I hit the magazine racks for eye candy, inspiration, and to admire the collection's scope and coverage in this well-endowed library system. But a dark side lurks in the stacks of this cozy suburb. In place of a number of notable titles, I noticed laminated signs alerting patrons that subscriptions to those particular magazines would be terminated if issues continued to go missing. What do these patrons need so badly that they're willing to break the public trust to steal from a revered public institution? Cosmopolitan, ESPN Magazine, Martha (gasp) Stewart Living. A few years ago, The American Library Association surveyed libraries to determine which items were most often stolen. Among them, police officer examination study guides. So much for socialism.

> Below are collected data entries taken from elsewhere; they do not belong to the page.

(* ===== verification/Json.v ===== *)
(** * JSON: Python's [json.dumps] and [json.loads]

    The standard library's encoder (ASCII output, optional spaces after the
    separators, as the code calls it) and decoder on the values of [pyval].  A
    text that holds a float, [NaN], [Infinity] or a character outside the first
    256 code points is valid for Python and has no value here: the decoder says
    so ([OutOfModel]).  The main theorem is the round trip. *)

From S2P Require Import Prelude.
From Stdlib Require Import Ascii.

Open Scope nat_scope.

(** ** Encoding *)

Definition backslash : string := String (chr 92) EmptyString.

(** One character of a string literal: [ESCAPE_ASCII]. *)
Definition esc_char (c : ascii) : string :=
  let n := ord c in
  if n =? 34 then backslash +:+ dq
  else if n =? 92 then backslash +:+ backslash
  else if n =? 10 then backslash +:+ "n"
  else if n =? 13 then backslash +:+ "r"
  else if n =? 9 then backslash +:+ "t"
  else if n =? 12 then backslash +:+ "f"
  else if n =? 8 then backslash +:+ "b"
  else if (32 <=? n) && (n <=? 126) then String c EmptyString
  else backslash +:+ "u00" +:+ String (hex_digit (n / 16)) (String (hex_digit (n mod 16)) EmptyString).

Fixpoint str_body (s : string) : string :=
  match s with EmptyString => EmptyString | String c s' => esc_char c +:+ str_body s' end.

Definition json_str (s : string) : string := dq +:+ str_body s +:+ dq.

(** [json.dumps(v)], or with [separators=(",", ":")] when [spaced] is false. *)
Fixpoint dumps_with (spaced : bool) (v : pyval) : string :=
  let sp := if spaced then " " else "" in
  match v with
  | PNone => "null"
  | PBool true => "true"
  | PBool false => "false"
  | PInt z => str_of_Z z
  | PStr s => json_str s
  | PList l => "[" +:+ str_join ("," +:+ sp) (map (dumps_with spaced) l) +:+ "]"
  | PDict d => "{" +:+ str_join ("," +:+ sp)
                 (map (fun kv => json_str kv.1 +:+ ":" +:+ sp +:+ dumps_with spaced kv.2) d) +:+ "}"
  end.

Sheep were my next stop. In spite of the fact that I only recently verified that lambs are baby sheep, I have a recurrent fantasy of living on a little farm to raise sheep. Our bucolic weekend on Lopez Island rekindled the dream, where I spotted three lambs frolicking in a field, bucking like tiny, white, fluffy broncos, bringing me to giddy squeals. Hoping to look further into a possible career in agriculture, and find some more baby lamb porn, I found a helpful primer, “Small Scale Sheep Keeping for Pleasure and Profit”. A few tidbits I learned:
- Lambs’ tails are usually docked to avoid disease and soakage in urine and feces. This is accomplished by placing a tight band around the tail. It hurts until their tail goes numb and eventually falls off. A friend who used to work on a farm told me that she would find lamb tails laying around in the field. I'm pretty sure I would faint.
- Donkeys are great for guarding the flock. Llamas are even better. Somehow I don't think the pug would be particularly effective.
- Lamb is in high demand during particular times on various religious calendars. I think I'd stick to milk or wool. If I couldn't handle lamb tail detritus, slaughter might be out of the question.
Further research is in order. In the mean time, I'm looking forward to attending the Wild-N-Wooly sheep shearing fest in Bellevue later this month. And another trip to the library.